James Ricketson is 69 years old and his months of detention in a cell with 126 other men are taking their toll.
In a letter to the Australian ambassador in Cambodia, Mr Ricketson said he had chest pains and coughing fits and had been x-rayed for tuberculosis. But he hasn’t been told the result of the test.
Mr Ricketson has been moved to a health centre within the prison where he can at least lie down, but there is limited medical treatment available.
He was arrested in June, but so far the Cambodian Government has provided no evidence of who he is alleged to have spied for.
His son is in Phnom Penh and regularly visits his father in Prey Sar prison on the outskirts of the capital.
“The main complaint is he’s got a chest infection of some sort, which is not properly diagnosed at this point but could be tuberculosis or pneumonia, we don’t really know,” Jesse Ricketson said.
James Ricketson was sent to a hospital in Phnom Penh for a chest X-ray but was returned to prison without a diagnosis or further consultation.
“He’s also got a variety of skin irritations … swollen lymph glands, he’s suffering a lot of loss of energy, not really sleeping properly, he’s lost 20 per cent of his body weight,” Jesse Ricketson told the ABC.
Cambodia’s prisons are notoriously overcrowded and have extremely limited medical facilities.

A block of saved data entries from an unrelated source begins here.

(* ===== verification/MkfsFiles.v ===== *)
(** * The files of an image while mkfs makes it

    [holds] says that the blocks of an inode hold the bytes of a file and zeroes behind them,
    [data_ok] that an image holds a list of files whose blocks partition the blocks taken so
    far.  [iappend_loop] keeps both and appends its bytes. *)

From stdpp Require Import base functions gmap list strings.
From Stdlib Require Import ZArith Lia.
From S2P Require Import Prelude Riscv Memory State Bio Cache Log Recovery Fs Inode Blocks Dinode Console Mkfs.

#[local] Set Warnings "-clear-no-such-hyp".

(** ** Bytes *)

Lemma xint_u32 x : xint x = u32 x.
Proof.
  unfold xint. rewrite !Z.shiftr_div_pow2 by lia.
  assert (Hs : [u8 x; u8 (x / 2 ^ 8); u8 (x / 2 ^ 16); u8 (x / 2 ^ 24)] = le_split 4 x).
  { cbn [le_split]. rewrite !Z.div_div by lia. done. }
  rewrite Hs. apply le_combine_le_split.
Qed.

Lemma xint_small x : 0 <= x < 2 ^ 32 -> xint x = x.
Proof. intros H. rewrite xint_u32. by apply Z.mod_small. Qed.

Lemma xshort_small x : 0 <= x < 2 ^ 16 -> xshort x = x.
Proof.
  intros H. unfold xshort. rewrite Z.shiftr_div_pow2 by lia. change [_; _] with (le_split 2 x).
  rewrite le_combine_le_split. by apply Z.mod_small.
Qed.

Lemma sector_small b : 0 <= b < FSSIZE -> sector b = b.
Proof.
  intros H. unfold sector, u32. change FSSIZE with 1000 in H. change BSIZE with 1024.
  rewrite Z.mod_small by lia. by apply Z.div_mul.
Qed.

Lemma splice_nth l off B i : (off + length B <= length l)%nat ->
  splice l off B !!! i = if decide (off <= i < off + length B)%nat then B !!! (i - off)%nat else l !!! i.
Proof.
  intros HB. unfold splice. rewrite !list_lookup_total_alt.
  destruct (decide (i < off)%nat) as [H1|H1].
  - rewrite lookup_app_l by (rewrite length_take; lia). rewrite lookup_take_lt by lia. rewrite decide_False by lia. done.
  - rewrite lookup_app_r by (rewrite length_take; lia). rewrite length_take.
    replace (i - off `min` length l)%nat with (i - off)%nat by lia. case_decide as H2.
    + rewrite lookup_app_l by lia. done.
    + rewrite lookup_app_r by lia. rewrite lookup_drop. do 2 f_equal. lia.
Qed.

Lemma zeroes_get32 off : get32 zeroes off = 0.
Proof.
  unfold get32, zeroes. rewrite drop_replicate, take_replicate. generalize (4 `min` (bsize - off))%nat.
  intros n. induction n as [|n IH]; [done|]. cbn [replicate le_combine]. rewrite IH. done.
Qed.

(** ** A file *)

(** A file in the image: its inode, the number of its data blocks, whether it has an indirect
    block, and its bytes. *)
Record ffile := mkFile { f_ino : inode; f_nb : nat; f_ind : bool; f_bytes : list Z }.

Definition block_of (cv : Z -> list Z) (ip : inode) (k : nat) : Z := file_block cv ip (Z.of_nat k).

Definition blocks_of (cv : Z -> list Z) (f : ffile) : list Z :=
  (block_of cv (f_ino f) <$> seq 0 (f_nb f)) ++ (if f_ind f then [i_addrs (f_ino f) !!! NDIRECT] else []).

Record holds (cv : Z -> list Z) (f : ffile) : Prop := {
  h_addrs : length (i_addrs (f_ino f)) = 13%nat /\ Forall (fun a => 0 <= a < FSSIZE) (i_addrs (f_ino f));
  h_fit : (length (f_bytes f) <= f_nb f * 1024)%nat;
  h_direct k : (f_nb f <= k < 12)%nat -> i_addrs (f_ino f) !!! k = 0;
  h_max : (f_nb f <= (if f_ind f then 268 else 12))%nat;
  h_none : f_ind f = false -> i_addrs (f_ino f) !!! 12%nat = 0;
  h_some : f_ind f = true -> (12 <= f_nb f)%nat /\
    forall j, (f_nb f - 12 <= j < 256)%nat -> get32 (cv (i_addrs (f_ino f) !!! 12%nat)) (4 * j) = 0;
  h_byte o : (o < f_nb f * 1024)%nat -> cv (block_of cv (f_ino f) (o / 1024)) !!! (o mod 1024)%nat = default 0 (f_bytes f !! o)
}.

Lemma block_of_direct cv ip k : (k < 12)%nat -> block_of cv ip k = i_addrs ip !!! k.
Proof.
  intros Hk. unfold block_of, file_block. change (Z.of_nat NDIRECT) with 12.
  rewrite (proj2 (Z.ltb_lt (Z.of_nat k) 12)) by lia. by rewrite Nat2Z.id.
Qed.

Lemma block_of_indirect cv ip k : (12 <= k)%nat -> block_of cv ip k = get32 (cv (i_addrs ip !!! 12%nat)) (4 * (k - 12)).
Proof.
  intros Hk. unfold block_of, file_block. change (Z.of_nat NDIRECT) with 12. change NDIRECT with 12%nat.
  rewrite (proj2 (Z.ltb_ge (Z.of_nat k) 12)) by lia. do 2 f_equal. lia.
Qed.

Lemma blocks_of_data cv f k : (k < f_nb f)%nat -> block_of cv (f_ino f) k ∈ blocks_of cv f.
Proof.
  intros Hk. apply elem_of_app. left. apply list_elem_of_fmap. exists k. split; [done|]. apply elem_of_seq. lia.
Qed.

Lemma blocks_of_ind cv f : f_ind f = true -> i_addrs (f_ino f) !!! 12%nat ∈ blocks_of cv f.
Proof. intros Hi. apply elem_of_app. right. rewrite Hi. by left. Qed.

(** A change of the data that keeps the indirect block keeps the block numbers. *)
Lemma block_of_frame cv cv' f k : holds cv f -> (k < f_nb f)%nat ->
  (f_ind f = true -> cv' (i_addrs (f_ino f) !!! 12%nat) = cv (i_addrs (f_ino f) !!! 12%nat)) ->
  block_of cv' (f_ino f) k = block_of cv (f_ino f) k.
Proof.
  intros Hh Hk Hi. destruct (decide (k < 12)%nat); [by rewrite !block_of_direct|].
  rewrite !block_of_indirect by lia. rewrite Hi; [done|]. pose proof (h_max _ _ Hh). destruct (f_ind f); [done|lia].
Qed.

Lemma blocks_of_frame cv cv' f : holds cv f ->
  (f_ind f = true -> cv' (i_addrs (f_ino f) !!! 12%nat) = cv (i_addrs (f_ino f) !!! 12%nat)) ->
  blocks_of cv' f = blocks_of cv f.
Proof.
  intros Hh Hi. unfold blocks_of. f_equal. apply list_fmap_ext. intros i k [-> Hk]%lookup_seq.
  apply block_of_frame; [done|lia|done].
Qed.

Lemma holds_frame cv cv' f : holds cv f -> (forall b, b ∈ blocks_of cv f -> cv' b = cv b) ->
  holds cv' f /\ blocks_of cv' f = blocks_of cv f.
Proof.
  intros Hh Hb. assert (Hi : f_ind f = true -> cv' (i_addrs (f_ino f) !!! 12%nat) = cv (i_addrs (f_ino f) !!! 12%nat)).
  { intros Hi. by apply Hb, blocks_of_ind. }
  split; [|by apply blocks_of_frame]. pose proof Hh as [H1 H2 H3 H4 H5 H6 H7]. split; try done.
  - intros Hind. destruct (H6 Hind) as [Hn He]. split; [done|]. intros j Hj. rewrite Hi by done. by apply He.
  - intros o Ho. assert (Hk : (o / 1024 < f_nb f)%nat) by (apply Nat.Div0.div_lt_upper_bound; lia).
    rewrite (block_of_frame cv cv') by done. rewrite Hb by (by apply blocks_of_data). by apply H7.
Qed.
(** The end of main: what has been stored is the image. *)
Lemma finish_ok s files : stores s (tree files) -> (length files <= 206)%nat ->
  superblock_load (view s 1) = sb -> (forall b, 2 <= b < 32 -> view s b = zeroes) -> exists s',
    (fix_root 1;; b ← gets freeblock; balloc b) s = Ok tt s' /\ made (view s') files.
Proof.
  intros (fs & I & Hfs) Hlen Hsb Hlog. pose proof (image_freeblock s fs I) as Hfb. rewrite Hfs in Hfb.
  destruct (fs !! 0%nat) as [f0|] eqn:H0; [|by destruct fs].
  assert (Hc0 : contents f0 = (T_DIR, root_bytes (name_of <$> files))).
  { assert (Hx : (contents <$> fs) !! 0%nat = Some (contents f0)) by (by rewrite list_lookup_fmap, H0).
    assert (Ht : tree files !! 0%nat = Some (T_DIR, root_bytes (name_of <$> files))) by done. congruence. }
  injection Hc0 as Hty0 Hby0.
  destruct (fix_root_ok s fs f0 I H0) as (s1 & a & R1 & D1 & Hlow1 & Hfb1 & Hat1 & -> & Hothers1).
  { rewrite Hby0, length_root_bytes, length_fmap. lia. }
  destruct (balloc_ok s1 fs D1) as (s2 & R2 & D2 & Hv2 & Hbm & Hfree). rewrite Hfb1, Hfb in Hfree.
  assert (Hino : forall n, 0 <= n < 208 -> inode_at (view s2) n = inode_at (view s1) n).
  { intros n Hn. unfold inode_at. rewrite Hv2; [done|]. pose proof (iblock_range n Hn). lia. }
  pose proof (im_count _ _ I) as [_ Hcount].
  assert (Hlast : forall k f, fs !! k = Some f -> at_rest f /\ (k < 207)%nat /\
    i_addrs (inode_at (view s2) (1 + Z.of_nat k)) = i_addrs (f_ino f)).
  { intros k f Hk. pose proof (lookup_lt_Some _ _ _ Hk). destruct (im_inode _ _ I k f Hk) as (Hr & _). split; [done|].
    split; [lia|]. rewrite Hino by lia. destruct k as [|k]; [|by rewrite (Hothers1 (S k) f ltac:(lia) Hk)].
    change (1 + Z.of_nat 0) with 1. rewrite Hat1. rewrite H0 in Hk. by injection Hk as ->. }
  exists s2. split.
  { rewrite (run_bind _ _ _ _ _ R1), (run_bind _ _ _ (freeblock s1) s1) by done. exact R2. }
  split; [rewrite Hv2, Hlow1 by (done || by left); done|].
  split; [intros b Hb; rewrite Hv2, Hlow1 by (lia || (left; lia)); by apply Hlog|].
  split; [|split; [|split; [|split; [done|split; [done|]]]]].
  - rewrite <- Hby0. destruct (Hlast 0%nat f0 H0) as (Hr & _ & _). apply (file_at_ok s2 fs 0 f0); [done|done|done|].
    change ROOTINO with 1. rewrite Hino by lia. by rewrite Hat1, Hty0.
  - intros i f Hi. assert (Hx : (contents <$> fs) !! S i = Some (T_FILE, concat f.2)).
    { rewrite Hfs. unfold tree. rewrite lookup_cons_S, list_lookup_fmap, Hi. done. }
    rewrite list_lookup_fmap in Hx. destruct (fs !! S i) as [g|] eqn:Hg; [|done]. injection Hx as Hty Hby.
    destruct (Hlast (S i) g Hg) as (Hr & Hlt & _). rewrite <- Hby. replace (2 + Z.of_nat i) with (1 + Z.of_nat (S i)) by lia.
    destruct (im_inode _ _ I (S i) g Hg) as (_ & _ & ty & a & Hgi & _).
    apply (file_at_ok s2 fs (S i) g); [done|done|done|]. rewrite Hino by lia. rewrite (Hothers1 (S i) g) by (done || lia).
    rewrite Hgi in *. cbn in Hty |- *. by subst ty.
  - pose proof (imap_blocks (view s2) fs 0) as Him. cbn [Nat.add] in Him. rewrite <- Hfs, Him by (intros k f Hk; split; by apply (Hlast k f)).
    rewrite (d_part _ _ D2). pose proof (image_freeblock s fs I) as Hfb'. rewrite Hfs.
    assert (Hfb2 : freeblock s2 = freeblock s1).
    { unfold balloc in R2. destruct (negb _); [done|]. unfold wsect, modify in R2. by injection R2 as <-. }
    by rewrite Hfb2, Hfb1, Hfb.
  - intros b Hb. apply (rsect_run s2 b Hb), (d_img _ _ D2 b Hb).
Qed.

Lemma sb_stored : superblock_load (splice zeroes 0 (sb_bytes sb)) = sb.
Proof. vm_compute. reflexivity. Qed.

(** The set-up of main: the superblock, and the root directory with its first two entries. *)
Lemma setup_ok : fits (tree []) -> exists s2 s3 s4 s5 s1,
  for_each (seq 0 (Z.to_nat FSSIZE)) (fun i => wsect (Z.of_nat i) zeroes) (set_freeblock nmeta mkfs_start) = Ok tt s1 /\
  wsect 1 (splice zeroes 0 (sb_bytes sb)) s1 = Ok tt s2 /\ ialloc T_DIR s2 = Ok 1 s3 /\
  iappend 1 (dirent 1 (bytes_of ".")) s3 = Ok tt s4 /\ iappend 1 (dirent 1 (bytes_of "..")) s4 = Ok tt s5 /\
  stores s5 (tree []) /\ superblock_load (view s5 1) = sb /\ (forall b, 2 <= b < 32 -> view s5 b = zeroes).
Proof.
  intros Hfit. destruct (zero_blocks (Z.to_nat FSSIZE) 0 (set_freeblock nmeta mkfs_start)) as (s1 & R1 & Hfi & Hfb & Hz).
  { change FSSIZE with 1000. lia. }
  change (Z.of_nat (0 + Z.to_nat FSSIZE)) with 1000 in Hz. change (Z.of_nat 0) with 0 in Hz.
  set (l := splice zeroes 0 (sb_bytes sb)). set (s2 := set_img (<[1 := l]> (img s1)) s1).
  assert (Hv1 : view s2 1 = l) by apply view_write.
  assert (Hv : forall b, b <> 1 -> 0 <= b < 1000 -> view s2 b = zeroes).
  { intros b Hb Hr. etrans; [by apply view_write_ne|]. unfold view, disk_block. by rewrite Hz. }
  assert (Hst2 : stores s2 []).
  { apply start_stores; [done|done| |].
    - apply img_write; [done|]. intros x Hx. exists zeroes. split; [apply Hz; exact Hx|apply length_replicate].
    - intros b Hb. change nmeta with 46 in Hb. change FSSIZE with 1000 in Hb. apply Hv; lia. }
  destruct (ialloc_stores s2 [] T_DIR Hst2) as (s3 & R3 & Hst3 & Hlow3); [cbn; lia|done|].
  destruct (iappend_stores s3 _ 0 T_DIR [] (dirent 1 (bytes_of ".")) Hst3 eq_refl) as (s4 & R4 & Hst4 & Hlow4).
  { eapply fits_less; [exact Hfit|]. intros [|k] e' Hk; [|by destruct k].
    assert (Hk' : Some (T_DIR, [] ++ dirent 1 (bytes_of ".")) = Some e') by exact Hk. injection Hk' as <-.
    eexists. split; [done|]. apply Nat.leb_le. vm_compute. reflexivity. }
  destruct (iappend_stores s4 _ 0 T_DIR _ (dirent 1 (bytes_of "..")) Hst4 eq_refl) as (s5 & R5 & Hst5 & Hlow5).
  { exact Hfit. }
  exists s2, s3, s4, s5, s1. split; [exact R1|]. split; [apply wsect_run; done|]. split; [exact R3|].
  split; [exact R4|]. split; [exact R5|]. split; [exact Hst5|].
  assert (Hlow : forall b, low b -> view s5 b = view s2 b).
  { intros b Hb. rewrite Hlow5, Hlow4, Hlow3 by done. done. }
  split.
  - rewrite Hlow, Hv1 by (left; lia). apply sb_stored.
  - intros b Hb. rewrite Hlow by (left; lia). apply Hv; lia.
Qed.

Lemma mkfs_run files : (length files <= 206)%nat -> (forall f, f ∈ files -> (SLASH ∉ shortname f.1)) ->
  fits (tree files) -> exists s', mkfs_main (argument <$> files) mkfs_start = Ok tt s' /\ made (disk_block (img s')) files.
Proof.
  intros Hlen Hsl Hfit. destruct (setup_ok (tree_prefix [] files Hfit)) as (s2 & s3 & s4 & s5 & s1 & R1 & R2 & R3 & R4 & R5 & Hst & Hsb & Hlog).
  destruct (add_files_store files s5 [] Hst Hlen Hsl Hfit) as (s6 & R6 & Hst6 & Hlow6). cbn [app] in Hst6.
  destruct (finish_ok s6 files Hst6 Hlen) as (s7 & R7 & Hmade).
  { rewrite Hlow6 by (left; lia). exact Hsb. }
  { intros b Hb. rewrite Hlow6 by (left; lia). by apply Hlog. }
  exists s7. split; [|exact Hmade]. unfold mkfs_main. rewrite (run_bind _ _ _ tt (set_freeblock nmeta mkfs_start)) by done.
  rewrite (run_bind _ _ _ _ _ R1), (run_bind _ _ _ _ _ R2), (run_bind _ _ _ _ _ R3). change (1 =? ROOTINO) with true. cbn [negb].
  rewrite (run_bind _ _ _ _ _ R4), (run_bind _ _ _ _ _ R5), (run_bind _ _ _ _ _ R6). exact R7.
Qed.

(** ** Theorems *)

(** C13: mkfs makes the file system it is asked for.  When the files on the command line can be
    opened, have no slash in their names, are not larger than the largest file and fit on the
    disk, mkfs returns.  Then the superblock describes the disk and the log is empty; inode 1
    is a directory whose bytes are the entries ".", ".." and the name and inode number of
    each file, with zeroes up to the end of its last block; inode 2 + i is a regular file with
    one link and the size and bytes of the i-th host file; the blocks of all the files are
    different from each other and fill the disk from the first data block on; and the bitmap
    marks exactly them and the blocks in front of them as used. *)
Theorem mkfs_makes_file_system files : (length files <= 206)%nat -> (forall f, f ∈ files -> (SLASH ∉ shortname f.1)) ->
  fits (tree files) -> exists st, mkfs_main (argument <$> files) mkfs_start = Ok tt st /\ made (disk_block (img st)) files.
Proof. exact (mkfs_run files). Qed.

(** The size of the root directory is rounded up to one block too many when its entries
    fill their last block: with a multiple of 64 entries the last block inside the size of the
    directory has no block on the disk (its address is 0). *)
Theorem mkfs_root_hole files m : (length files <= 206)%nat -> (forall f, f ∈ files -> (SLASH ∉ shortname f.1)) ->
  fits (tree files) -> (2 + length files = 64 * m)%nat -> exists st,
    mkfs_main (argument <$> files) mkfs_start = Ok tt st /\
    let cv := disk_block (img st) in let ip := inode_at cv ROOTINO in
    i_size ip = (Z.of_nat m + 1) * BSIZE /\ file_block cv ip (Z.of_nat m) = 0.
Proof.
  intros H1 H2 H3 Hm. destruct (mkfs_run files H1 H2 H3) as (st & Hrun & _ & _ & [(a & Ha & _) _ _ _ Hhole] & _).
  exists st. split; [done|]. cbv zeta. rewrite length_root_bytes, length_fmap in *.
  assert (Hn : nblk (16 * (2 + length files)) = m) by (apply nblk_unique; lia). rewrite Hn in Hhole. split.
  - rewrite Ha. cbn [i_size dino]. f_equal. f_equal. change BSIZE with 1024.
    replace (Z.of_nat (16 * (2 + length files))) with (Z.of_nat m * 1024) by lia. by apply Z.div_mul.
  - change (file_block ?cv ?ip (Z.of_nat m)) with (block_of cv ip m). rewrite block_of_direct by lia. apply Hhole. lia.
Qed.

(** ** Witnesses *)

(** One file of five bytes, in two pieces. *)
Definition demo_file : list Z * list (list Z) := (bytes_of "user/_cat", [[104; 101]; [108; 108; 111]]).

Lemma demo_fits : fits (tree [demo_file]).
Proof.
  split.
  - intros e He. apply elem_of_cons in He as [->|He]; [|apply list_elem_of_singleton in He as ->];
      apply Nat.leb_le; vm_compute; reflexivity.
  - apply Z.leb_le. vm_compute. reflexivity.
Qed.

Lemma demo_names f : f ∈ [demo_file] -> (SLASH ∉ shortname f.1).
Proof. intros ->%list_elem_of_singleton. apply (bool_decide_unpack _). vm_compute. exact I. Qed.

Lemma mkfs_makes_file_system_witness : exists st,
  mkfs_main [argument demo_file] mkfs_start = Ok tt st /\
  let cv := disk_block (img st) in
  i_size (inode_at cv 2) = 5 /\ file_data cv (inode_at cv 2) 0 5 = [104; 101; 108; 108; 111].
Proof.
  destruct (mkfs_makes_file_system [demo_file]) as (st & Hrun & _ & _ & _ & Hf & _).
  - cbn. lia.
  - exact demo_names.
  - exact demo_fits.
  - destruct (Hf 0%nat demo_file eq_refl) as [(a & Ha & _) Hb _ _ _]. exists st. split; [exact Hrun|]. cbv zeta.
    change (2 + Z.of_nat 0) with 2 in *. split; [rewrite Ha; reflexivity|exact Hb].
Defined.

(** 62 empty files: 64 entries. *)
Lemma mkfs_root_hole_witness : exists st,
  mkfs_main (argument <$> replicate 62 (bytes_of "x", [])) mkfs_start = Ok tt st /\
  i_size (inode_at (disk_block (img st)) ROOTINO) = 2048.
Proof.
  destruct (mkfs_root_hole (replicate 62 (bytes_of "x", [])) 1) as (st & Hrun & Hs & _).
  - rewrite length_replicate. lia.
  - intros f Hf. apply elem_of_replicate_inv in Hf as ->. apply (bool_decide_unpack _). vm_compute. exact I.
  - split; [|apply Z.leb_le; vm_compute; reflexivity].
    assert (Hall : Forall (fun e => (length e.2 <= 268 * 1024)%nat) (tree (replicate 62 (bytes_of "x", [])))).
    { unfold tree. apply Forall_cons. split; [apply Nat.leb_le; vm_compute; reflexivity|].
      rewrite fmap_replicate. apply Forall_replicate. apply Nat.le_0_l. }
    rewrite Forall_forall in Hall. exact Hall.
  - rewrite length_replicate. lia.
  - exists st. split; [exact Hrun|]. rewrite Hs. reflexivity.
Defined.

Ricketson Pleads with the Australian Embassy for Help
In the letter to Australia’s ambassador to Cambodia, Angele Corcoran, James Ricketson described his conditions and urged officials to provide more assistance.
“[The] chest pains … could relate to my heart or be purely [musculoskeletal] and related to my age and sleeping on the concrete floor with only two folded towels and cotton blankets as a ‘mattress,” he wrote, in a letter dated April 22 and posted on a Facebook page run by his adopted daughter Roxanne.
He was scathing about his medical treatment, describing a series of doctor no-shows and incompetent consultations.
“This exercise in medical futility cost me $US300 ($399).
“Could the Australian embassy please, on my behalf, contact Dr Hung and ask him what the X-ray suggested was vis-a-vis my illness and what medical steps should be taken to address the problem,” James Ricketson wrote in his letter to the ambassador.
The embassy in Phnom Penh has previously said it is providing standard consular assistance.
Foreign Minister Julie Bishop wrote to her Cambodian counterpart earlier this year but the contents of the letter have not been made public.
The Australian filmmaker was arrested on the streets of Phnom Penh in June, a day after flying a drone above a political rally. He has been charged with collecting information for a foreign state that could prejudice Cambodia’s national defence.
The prosecution has not indicated who Mr Ricketson is alleged to have been spying for.
The investigation has so far focused on emails about and to the opposition Cambodian National Rescue Party, which was outlawed last year by the country’s authoritarian Prime Minister Hun Sen.
Mr Ricketson denies all wrongdoing, saying his relationship with the opposition was purely journalistic.
Long pre-trial detention is taking its toll
Australia reporter Peter Greste — who was jailed in Egypt — has called for James Ricketson to be released.
“Help free another journalist in prison on national security charges,” Mr Greste tweeted in December.
“No evidence that James Ricketson in Cambodia is guilty of anything other than caring,” he said.
James Ricketson has been visiting Cambodia for 20 years, helping poor families and making documentaries.
Under Cambodian law, an initial pre-trial detention of up to six months can be extended twice.
James Ricketson’s son said the long pre-trial detention was taking its toll.
“He’s 69-years-old, we’re moving into the hot season … and not having proper medical treatment is kind of a disaster, we’re really worried about what could happen.”